◆ **Task item**:
For the records below, tally every line that has the word "saveCache" and reply with the number alone.

________________________

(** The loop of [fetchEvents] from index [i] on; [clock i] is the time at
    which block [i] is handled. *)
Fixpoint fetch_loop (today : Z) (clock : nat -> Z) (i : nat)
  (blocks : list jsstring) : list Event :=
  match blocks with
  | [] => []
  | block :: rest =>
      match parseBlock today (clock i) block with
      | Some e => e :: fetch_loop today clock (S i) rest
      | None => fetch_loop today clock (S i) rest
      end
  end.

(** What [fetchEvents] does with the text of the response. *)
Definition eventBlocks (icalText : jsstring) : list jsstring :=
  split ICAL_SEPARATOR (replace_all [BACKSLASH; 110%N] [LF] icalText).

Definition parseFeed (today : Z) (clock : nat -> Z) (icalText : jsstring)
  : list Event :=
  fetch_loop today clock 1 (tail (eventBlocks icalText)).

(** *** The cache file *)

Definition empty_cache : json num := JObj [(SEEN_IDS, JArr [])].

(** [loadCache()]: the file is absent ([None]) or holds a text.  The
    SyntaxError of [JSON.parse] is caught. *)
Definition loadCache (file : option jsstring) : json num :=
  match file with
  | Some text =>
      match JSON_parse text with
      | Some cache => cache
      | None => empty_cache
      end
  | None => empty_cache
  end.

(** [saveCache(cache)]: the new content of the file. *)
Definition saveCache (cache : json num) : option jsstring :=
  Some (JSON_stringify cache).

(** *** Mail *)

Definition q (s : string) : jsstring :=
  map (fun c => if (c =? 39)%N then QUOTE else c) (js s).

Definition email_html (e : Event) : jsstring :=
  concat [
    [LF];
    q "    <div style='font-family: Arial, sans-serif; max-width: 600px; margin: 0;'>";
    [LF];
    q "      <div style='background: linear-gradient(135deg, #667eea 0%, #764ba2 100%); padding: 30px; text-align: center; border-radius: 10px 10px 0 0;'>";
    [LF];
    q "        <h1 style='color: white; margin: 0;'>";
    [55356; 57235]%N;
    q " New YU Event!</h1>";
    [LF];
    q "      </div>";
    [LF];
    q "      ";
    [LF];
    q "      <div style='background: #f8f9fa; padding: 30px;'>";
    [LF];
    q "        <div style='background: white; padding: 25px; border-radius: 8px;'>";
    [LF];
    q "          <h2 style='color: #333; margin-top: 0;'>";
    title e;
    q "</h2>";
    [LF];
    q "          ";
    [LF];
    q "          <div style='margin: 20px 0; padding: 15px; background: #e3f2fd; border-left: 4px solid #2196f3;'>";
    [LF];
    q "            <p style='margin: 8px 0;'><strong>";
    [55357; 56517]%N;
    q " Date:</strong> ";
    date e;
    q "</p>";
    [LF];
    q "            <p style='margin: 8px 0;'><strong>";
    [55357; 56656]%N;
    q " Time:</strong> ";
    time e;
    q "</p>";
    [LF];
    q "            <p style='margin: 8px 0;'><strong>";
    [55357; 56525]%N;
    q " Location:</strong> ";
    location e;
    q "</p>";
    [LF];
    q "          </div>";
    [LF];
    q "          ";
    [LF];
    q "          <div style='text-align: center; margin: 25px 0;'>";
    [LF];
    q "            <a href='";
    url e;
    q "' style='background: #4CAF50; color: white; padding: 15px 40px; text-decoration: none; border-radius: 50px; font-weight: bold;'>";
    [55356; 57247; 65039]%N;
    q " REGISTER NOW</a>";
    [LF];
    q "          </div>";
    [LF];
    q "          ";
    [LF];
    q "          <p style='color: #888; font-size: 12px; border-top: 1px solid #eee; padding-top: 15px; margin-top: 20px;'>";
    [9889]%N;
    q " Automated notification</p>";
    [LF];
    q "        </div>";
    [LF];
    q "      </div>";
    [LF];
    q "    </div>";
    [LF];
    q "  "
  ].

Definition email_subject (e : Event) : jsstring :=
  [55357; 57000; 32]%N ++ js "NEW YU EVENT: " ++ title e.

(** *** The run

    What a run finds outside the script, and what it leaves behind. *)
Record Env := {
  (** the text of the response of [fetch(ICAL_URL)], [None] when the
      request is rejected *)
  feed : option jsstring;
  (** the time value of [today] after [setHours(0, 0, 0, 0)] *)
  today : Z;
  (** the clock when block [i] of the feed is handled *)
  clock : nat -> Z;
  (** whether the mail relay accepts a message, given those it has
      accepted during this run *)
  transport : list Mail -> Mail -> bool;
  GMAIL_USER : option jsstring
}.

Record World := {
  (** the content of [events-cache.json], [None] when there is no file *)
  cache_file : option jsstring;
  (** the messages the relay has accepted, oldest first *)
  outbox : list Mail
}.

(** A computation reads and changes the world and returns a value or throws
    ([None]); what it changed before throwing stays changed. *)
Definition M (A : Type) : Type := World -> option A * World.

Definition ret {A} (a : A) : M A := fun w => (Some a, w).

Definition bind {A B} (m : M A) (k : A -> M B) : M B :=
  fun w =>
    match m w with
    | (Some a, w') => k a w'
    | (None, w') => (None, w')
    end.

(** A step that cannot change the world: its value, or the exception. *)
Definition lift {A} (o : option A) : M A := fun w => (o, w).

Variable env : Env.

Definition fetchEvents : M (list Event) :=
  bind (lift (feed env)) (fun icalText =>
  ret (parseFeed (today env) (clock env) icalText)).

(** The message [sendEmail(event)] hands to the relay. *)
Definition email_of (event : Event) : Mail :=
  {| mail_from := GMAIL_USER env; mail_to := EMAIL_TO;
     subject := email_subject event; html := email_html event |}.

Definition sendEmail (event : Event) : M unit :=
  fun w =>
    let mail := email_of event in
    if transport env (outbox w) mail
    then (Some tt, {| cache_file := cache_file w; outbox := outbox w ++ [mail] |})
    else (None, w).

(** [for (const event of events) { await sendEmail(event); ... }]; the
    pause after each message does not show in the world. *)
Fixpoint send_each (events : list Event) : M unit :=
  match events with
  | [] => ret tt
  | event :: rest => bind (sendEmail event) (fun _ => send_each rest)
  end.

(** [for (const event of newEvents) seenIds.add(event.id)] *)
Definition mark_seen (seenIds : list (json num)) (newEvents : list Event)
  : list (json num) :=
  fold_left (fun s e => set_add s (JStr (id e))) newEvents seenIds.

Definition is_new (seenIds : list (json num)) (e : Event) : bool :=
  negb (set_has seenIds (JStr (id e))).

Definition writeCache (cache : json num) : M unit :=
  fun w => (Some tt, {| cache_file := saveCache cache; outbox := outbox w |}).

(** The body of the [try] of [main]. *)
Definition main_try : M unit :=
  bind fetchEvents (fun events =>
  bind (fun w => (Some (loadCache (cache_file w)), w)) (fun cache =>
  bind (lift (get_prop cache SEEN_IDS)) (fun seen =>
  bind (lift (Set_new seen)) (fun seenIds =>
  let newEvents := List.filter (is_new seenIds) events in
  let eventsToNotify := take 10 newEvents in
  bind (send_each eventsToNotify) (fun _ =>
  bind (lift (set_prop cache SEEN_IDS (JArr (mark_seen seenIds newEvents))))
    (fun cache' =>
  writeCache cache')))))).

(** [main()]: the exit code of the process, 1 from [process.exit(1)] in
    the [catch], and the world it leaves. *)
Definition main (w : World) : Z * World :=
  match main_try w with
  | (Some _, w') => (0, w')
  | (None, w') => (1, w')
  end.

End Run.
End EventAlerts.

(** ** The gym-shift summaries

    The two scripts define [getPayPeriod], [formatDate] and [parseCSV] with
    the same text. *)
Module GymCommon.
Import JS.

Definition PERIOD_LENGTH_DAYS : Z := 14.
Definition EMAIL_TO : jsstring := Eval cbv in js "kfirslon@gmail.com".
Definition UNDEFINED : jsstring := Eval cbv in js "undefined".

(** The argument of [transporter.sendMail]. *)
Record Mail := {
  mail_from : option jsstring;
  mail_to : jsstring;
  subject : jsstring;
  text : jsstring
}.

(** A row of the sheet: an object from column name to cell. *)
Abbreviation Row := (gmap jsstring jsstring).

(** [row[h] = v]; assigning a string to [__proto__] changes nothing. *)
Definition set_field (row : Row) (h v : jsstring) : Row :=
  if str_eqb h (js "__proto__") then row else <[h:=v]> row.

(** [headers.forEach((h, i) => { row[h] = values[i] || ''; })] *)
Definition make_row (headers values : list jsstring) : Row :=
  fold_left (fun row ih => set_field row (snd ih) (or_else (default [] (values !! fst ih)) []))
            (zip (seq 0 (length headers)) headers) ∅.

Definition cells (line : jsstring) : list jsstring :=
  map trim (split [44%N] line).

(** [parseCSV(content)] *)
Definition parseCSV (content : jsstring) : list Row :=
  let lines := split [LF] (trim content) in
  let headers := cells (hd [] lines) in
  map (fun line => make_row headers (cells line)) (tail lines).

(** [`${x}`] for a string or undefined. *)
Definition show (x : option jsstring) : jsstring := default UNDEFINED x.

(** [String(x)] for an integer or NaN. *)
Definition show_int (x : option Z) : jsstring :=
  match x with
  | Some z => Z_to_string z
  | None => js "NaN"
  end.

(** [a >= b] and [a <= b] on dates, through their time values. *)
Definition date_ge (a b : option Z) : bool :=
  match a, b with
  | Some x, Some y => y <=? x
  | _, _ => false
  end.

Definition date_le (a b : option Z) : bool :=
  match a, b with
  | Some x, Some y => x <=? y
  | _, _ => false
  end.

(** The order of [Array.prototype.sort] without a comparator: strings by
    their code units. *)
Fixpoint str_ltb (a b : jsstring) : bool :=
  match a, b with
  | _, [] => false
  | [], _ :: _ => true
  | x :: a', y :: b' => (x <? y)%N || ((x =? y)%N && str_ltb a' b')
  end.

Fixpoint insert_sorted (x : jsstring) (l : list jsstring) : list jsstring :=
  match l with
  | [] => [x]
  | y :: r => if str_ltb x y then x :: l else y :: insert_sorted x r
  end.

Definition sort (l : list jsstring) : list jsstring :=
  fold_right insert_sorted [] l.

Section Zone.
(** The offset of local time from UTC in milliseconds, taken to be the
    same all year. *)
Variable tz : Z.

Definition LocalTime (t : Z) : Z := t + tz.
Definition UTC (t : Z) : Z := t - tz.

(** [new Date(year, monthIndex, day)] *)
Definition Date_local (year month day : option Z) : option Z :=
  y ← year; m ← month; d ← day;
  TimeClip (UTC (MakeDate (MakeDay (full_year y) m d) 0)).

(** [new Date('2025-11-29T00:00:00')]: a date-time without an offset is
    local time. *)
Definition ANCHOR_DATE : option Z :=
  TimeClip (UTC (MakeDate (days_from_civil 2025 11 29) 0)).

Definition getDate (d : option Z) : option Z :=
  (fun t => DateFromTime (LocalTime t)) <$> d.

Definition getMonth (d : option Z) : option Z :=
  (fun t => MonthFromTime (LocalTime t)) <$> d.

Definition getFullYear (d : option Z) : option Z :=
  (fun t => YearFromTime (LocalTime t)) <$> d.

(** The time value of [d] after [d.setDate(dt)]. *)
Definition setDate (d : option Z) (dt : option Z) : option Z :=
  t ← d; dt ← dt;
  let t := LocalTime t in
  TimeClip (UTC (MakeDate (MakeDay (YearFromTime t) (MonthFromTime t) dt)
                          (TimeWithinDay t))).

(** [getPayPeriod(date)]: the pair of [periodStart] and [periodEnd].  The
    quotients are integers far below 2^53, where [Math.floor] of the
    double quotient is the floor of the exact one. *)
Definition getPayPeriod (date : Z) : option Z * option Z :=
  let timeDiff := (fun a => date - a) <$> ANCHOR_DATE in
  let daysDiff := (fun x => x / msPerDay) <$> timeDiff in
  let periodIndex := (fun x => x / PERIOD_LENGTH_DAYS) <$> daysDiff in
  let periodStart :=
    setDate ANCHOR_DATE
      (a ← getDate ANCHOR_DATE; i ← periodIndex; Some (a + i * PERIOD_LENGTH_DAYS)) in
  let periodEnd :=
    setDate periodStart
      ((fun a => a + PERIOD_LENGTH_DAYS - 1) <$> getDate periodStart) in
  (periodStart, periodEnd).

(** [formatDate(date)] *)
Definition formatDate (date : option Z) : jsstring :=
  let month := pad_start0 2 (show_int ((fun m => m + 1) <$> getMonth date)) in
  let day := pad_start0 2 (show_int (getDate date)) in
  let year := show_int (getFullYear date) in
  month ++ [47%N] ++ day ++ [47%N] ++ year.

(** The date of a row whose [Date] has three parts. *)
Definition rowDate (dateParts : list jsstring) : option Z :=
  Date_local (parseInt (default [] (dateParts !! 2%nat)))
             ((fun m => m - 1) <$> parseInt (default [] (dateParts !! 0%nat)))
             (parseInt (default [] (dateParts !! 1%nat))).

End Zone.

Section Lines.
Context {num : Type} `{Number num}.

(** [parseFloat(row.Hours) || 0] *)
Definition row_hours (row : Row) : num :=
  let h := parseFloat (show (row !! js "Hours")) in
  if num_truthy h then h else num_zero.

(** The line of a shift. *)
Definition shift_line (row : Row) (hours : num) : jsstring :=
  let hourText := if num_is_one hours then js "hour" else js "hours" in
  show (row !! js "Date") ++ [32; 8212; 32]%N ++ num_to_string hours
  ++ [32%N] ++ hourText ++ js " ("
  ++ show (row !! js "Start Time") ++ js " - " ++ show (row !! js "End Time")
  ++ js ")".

________________________

◆ **Task response**:
3